- _Instructions to follow_: Report every line from the following entries that contains the string "false".
------------------------------------
(* ===== verification/Grep.v ===== *)
(** The pattern matcher and the line filter: grep.c.

    Patterns and lines are C strings, here lists without the NUL, so that a character read at
    the NUL is the end of the list. *)

From stdpp Require Import base tactics numbers option list sets strings.
From Stdlib Require Import ZArith Lia Ascii.
From S2P Require Import Prelude CString User Printf Uprog.

(** * The matcher *)

(** [matchstar(c, re, text)], [here] being [matchhere] of [re]. *)
Fixpoint matchstar (here : list Z -> bool) (c : Z) (text : list Z) : bool :=
  if here text then true else
  match text with
  | [] => false
  | t :: text => if (t =? c) || (c =? ch ".") then matchstar here c text else false
  end.

Fixpoint matchhere (re text : list Z) {struct re} : bool :=
  match re with
  | [] => true
  | c :: re1 =>
      let plain :=
        if (c =? ch "$") && bool_decide (re1 = []) then bool_decide (text = [])
        else match text with
             | [] => false
             | t :: text => if (c =? ch ".") || (c =? t) then matchhere re1 text else false
             end in
      match re1 with
      | s :: re2 => if s =? ch "*" then matchstar (matchhere re2) c text else plain
      | [] => plain
      end
  end.

(** The loop of [match] over the places where a match may start, the end included. *)
Fixpoint match_from (re text : list Z) : bool :=
  if matchhere re text then true else
  match text with [] => false | _ :: text => match_from re text end.
Definition match_ (re text : list Z) : bool :=
  match re with
  | c :: re1 => if c =? ch "^" then matchhere re1 text else match_from re text
  | [] => match_from re text
  end.

(** * The filter *)

Definition BUF : nat := Z.to_nat 1024.

(** The loop over the lines in the buffer from [p] on: what is written, and where [p] ends up.
    The fuel is the number of characters. *)
Fixpoint grep_lines (fuel : nat) (pattern p : list Z) : prog (list Z) :=
  match fuel with
  | O => Crash EFuel
  | S fuel =>
      match strchr (p ++ [0]) 10 with
      | Some (Some q) =>
          let line := take (length (p ++ [0]) - length q) p in
          (if match_ pattern line then call (Write 1 (line ++ [10]));; mret tt else mret tt);;
          grep_lines fuel pattern (drop (S (length line)) p)
      | _ => mret p
      end
  end.

(** [grep]: [kept] are the [m] bytes at the start of the buffer. *)
Fixpoint grep_loop (fuel : nat) (pattern : list Z) (fd : Z) (kept : list Z) : prog unit :=
  match fuel with
  | O => Crash EFuel
  | S fuel =>
      r ← call (Read fd (Z.of_nat (BUF - length kept - 1)));
      match r with
      | Some ((_ :: _) as bytes) =>
          let buf := kept ++ bytes in
          p ← grep_lines (S (length buf)) pattern buf;
          grep_loop fuel pattern fd (if (length p =? length buf)%nat then [] else p)
      | _ => mret tt
      end
  end.
Definition grep (fuel : nat) (pattern : list Z) (fd : Z) : prog unit := grep_loop fuel pattern fd [].

(** [main] for the arguments [argv]. *)
Fixpoint grep_files (fuel : nat) (pattern : list Z) (files : list (list Z)) : prog unit :=
  match files with
  | [] => mret tt
  | name :: files =>
      fd ← call (Open name 0);
      if fd <? 0 then say_str 1 ("grep: cannot open %s" +:+ String "010" "") name;; exit else
      grep fuel pattern fd;;
      call (Close fd);;
      grep_files fuel pattern files
  end.
Definition grep_main (fuel : nat) (argv : list (list Z)) : prog unit :=
  match argv with
  | _ :: pattern :: [] => grep fuel pattern 0;; exit
  | _ :: pattern :: files => grep_files fuel pattern files;; exit
  | _ => say 2 ("usage: grep pattern [file ...]" +:+ String "010" "");; exit
  end.

(** What grep.c finds: its matcher against the language of a pattern, its filter against the
    lines of the input. *)

(** * Patterns and their languages *)

Inductive sym := Any | Lit (c : Z).
Inductive item := One (s : sym) | Many (s : sym).

Definition sat (s : sym) (c : Z) : Prop := match s with Any => True | Lit d => d = c end.
Definition sym_of (c : Z) : sym := if c =? ch "." then Any else Lit c.

(** The items of a pattern behind its [^], and whether it ends in [$]. *)
Fixpoint items (re : list Z) : list item * bool :=
  match re with
  | [] => ([], false)
  | c :: re1 =>
      let plain :=
        if (c =? ch "$") && bool_decide (re1 = []) then ([], true)
        else (One (sym_of c) :: (items re1).1, (items re1).2) in
      match re1 with
      | s :: re2 => if s =? ch "*" then (Many (sym_of c) :: (items re2).1, (items re2).2) else plain
      | [] => plain
      end
  end.

(** The strings a list of items stands for. *)
Inductive lang : list item -> list Z -> Prop :=
  | lang_nil : lang [] []
  | lang_one s r c w : sat s c -> lang r w -> lang (One s :: r) (c :: w)
  | lang_many s r u w : Forall (sat s) u -> lang r w -> lang (Many s :: r) (u ++ w).

(** [re], behind its [^], matches at the start of [text]. *)
Definition matches_here (re text : list Z) : Prop :=
  exists b c, text = b ++ c /\ lang (items re).1 b /\ ((items re).2 = true -> c = []).

(** [re] matches somewhere in [text], at the start if it begins with [^]. *)
Definition matches (re text : list Z) : Prop :=
  match re with
  | c :: re1 => if c =? ch "^" then matches_here re1 text
                else exists a r, text = a ++ r /\ matches_here re r
  | [] => exists a r, text = a ++ r /\ matches_here re r
  end.

Lemma sat_spec c t : (t =? c) || (c =? ch ".") = true <-> sat (sym_of c) t.
Proof.
  unfold sym_of. rewrite orb_true_iff, !Z.eqb_eq.
  destruct (Z.eqb_spec c (ch ".")); cbn; naive_solver.
Qed.

Lemma matchstar_spec here c text : matchstar here c text = true <->
  exists u r, text = u ++ r /\ Forall (sat (sym_of c)) u /\ here r = true.
Proof.
  induction text as [|t text IH]; cbn [matchstar].
  - destruct (here []) eqn:Hh; split; try done.
    + intros _. by exists [], [].
    + intros ([|x u] & r & He & _ & Hr); [|done]. cbn in He. subst r. congruence.
  - destruct (here (t :: text)) eqn:Hh; split; try done.
    + intros _. by exists [], (t :: text).
    + destruct ((t =? c) || (c =? ch ".")) eqn:Hs; [|done]. apply sat_spec in Hs.
      rewrite IH. intros (u & r & -> & Hu & Hr). exists (t :: u), r. auto.
    + intros ([|x u] & r & He & Hu & Hr); [cbn in He; subst r; congruence|].
      cbn in He. injection He as <- He. apply Forall_cons in Hu as [Hx Hu].
      apply sat_spec in Hx as ->. apply IH. eauto.
Qed.

Lemma lang_one_inv s r w : lang (One s :: r) w <-> exists c w', w = c :: w' /\ sat s c /\ lang r w'.
Proof. split; [inversion 1; subst; eauto|]. intros (c & w' & -> & ? & ?). by constructor. Qed.
Lemma lang_many_inv s r w : lang (Many s :: r) w <-> exists u w', w = u ++ w' /\ Forall (sat s) u /\ lang r w'.
Proof. split; [inversion 1; subst; eauto|]. intros (u & w' & -> & ? & ?). by constructor. Qed.
Lemma lang_nil_inv w : lang [] w <-> w = [].
Proof. split; [by inversion 1|intros ->; constructor]. Qed.

(** A pattern without [*] behind its first character. *)
Definition plain_head (re1 : list Z) : Prop := match re1 with s :: _ => s <> ch "*" | [] => True end.

Lemma matches_star c re2 text :
  matches_here (c :: ch "*" :: re2) text <-> exists u r, text = u ++ r /\ Forall (sat (sym_of c)) u /\ matches_here re2 r.
Proof.
  unfold matches_here. cbn. setoid_rewrite lang_many_inv. split.
  - intros (b & r & -> & (u & w & -> & Hu & Hw) & Hd). exists u, (w ++ r). rewrite <-app_assoc. eauto 7.
  - intros (u & r & -> & Hu & b & c' & -> & Hb & Hd). exists (u ++ b), c'. rewrite <-app_assoc. eauto 7.
Qed.
Lemma items_plain c re1 : plain_head re1 ->
  items (c :: re1) = if (c =? ch "$") && bool_decide (re1 = []) then ([], true)
                     else (One (sym_of c) :: (items re1).1, (items re1).2).
Proof. destruct re1 as [|s re2]; cbn; [done|]. intros Hs. by rewrite (proj2 (Z.eqb_neq s _)) by done. Qed.
Lemma matchhere_plain c re1 text : plain_head re1 ->
  matchhere (c :: re1) text = if (c =? ch "$") && bool_decide (re1 = []) then bool_decide (text = [])
    else match text with
         | [] => false
         | t :: text => if (c =? ch ".") || (c =? t) then matchhere re1 text else false
         end.
Proof. destruct re1 as [|s re2]; cbn; [done|]. intros Hs. by rewrite (proj2 (Z.eqb_neq s _)) by done. Qed.

Lemma matchhere_spec re text : matchhere re text = true <-> matches_here re text.
Proof.
  assert (H : forall n re text, (length re <= n)%nat -> matchhere re text = true <-> matches_here re text);
    [|by eapply H]. clear re text.
  induction n as [|n IH]; intros [|c re1] text Hn; cbn in Hn; try lia.
  1,2: split; [intros _; exists [], text; cbn; by rewrite lang_nil_inv|done].
  assert (Hcase : (exists re2, re1 = ch "*" :: re2) \/ plain_head re1).
  { destruct re1 as [|s re2]; [by right|]. destruct (decide (s = ch "*")) as [->|]; [left|right]; eauto. }
  destruct Hcase as [[re2 ->]|Hp].
  { cbn in Hn. rewrite matches_star. change (matchhere (c :: ch "*" :: re2) text) with (matchstar (matchhere re2) c text).
    rewrite matchstar_spec. by setoid_rewrite (IH re2); [|lia..]. }
  unfold matches_here. rewrite matchhere_plain, items_plain by done.
  destruct ((c =? ch "$") && bool_decide (re1 = [])); cbn [fst snd].
  { rewrite bool_decide_eq_true. setoid_rewrite lang_nil_inv. split.
    - intros ->. by exists [], [].
    - intros (b & r & -> & -> & Hr). by rewrite Hr. }
  setoid_rewrite lang_one_inv. destruct text as [|t text].
  { split; [done|]. intros (b & r & He & (d & w & -> & _) & _). done. }
  rewrite orb_comm, (Z.eqb_sym c t).
  destruct ((t =? c) || (c =? ch ".")) eqn:Hs.
  - apply sat_spec in Hs. rewrite IH by lia. unfold matches_here. split.
    + intros (b & r & -> & Hb & Hd). exists (t :: b), r. eauto 8.
    + intros (b & r & He & (d & w & -> & _ & Hw) & Hd). cbn in He. injection He as <- ->. eauto.
  - split; [done|]. intros (b & r & He & (d & w & -> & Hd & Hw) & _). cbn in He. injection He as <- ->.
    apply sat_spec in Hd. congruence.
Qed.

Lemma match_from_spec re text : match_from re text = true <-> exists a r, text = a ++ r /\ matches_here re r.
Proof.
  induction text as [|t text IH]; cbn [match_from]; destruct (matchhere re _) eqn:Hh.
  - split; [|done]. intros _. exists [], []. by rewrite <-matchhere_spec.
  - split; [done|]. intros ([|x a] & r & He & Hr); [|done]. cbn in He. subst r.
    apply matchhere_spec in Hr. congruence.
  - split; [|done]. intros _. exists [], (t :: text). by rewrite <-matchhere_spec.
  - rewrite IH. split.
    + intros (a & r & -> & Hr). by exists (t :: a), r.
    + intros ([|x a] & r & He & Hr); cbn in He; [subst r; apply matchhere_spec in Hr; congruence|].
      injection He as <- ->. eauto.
Qed.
------------------------------------
- _Answer section_:
  | [] => false
  | t :: text => if (t =? c) || (c =? ch ".") then matchstar here c text else false
             | [] => false
             | t :: text => if (c =? ch ".") || (c =? t) then matchhere re1 text else false
  match text with [] => false | _ :: text => match_from re text end.
  | [] => ([], false)
         | [] => false
         | t :: text => if (c =? ch ".") || (c =? t) then matchhere re1 text else false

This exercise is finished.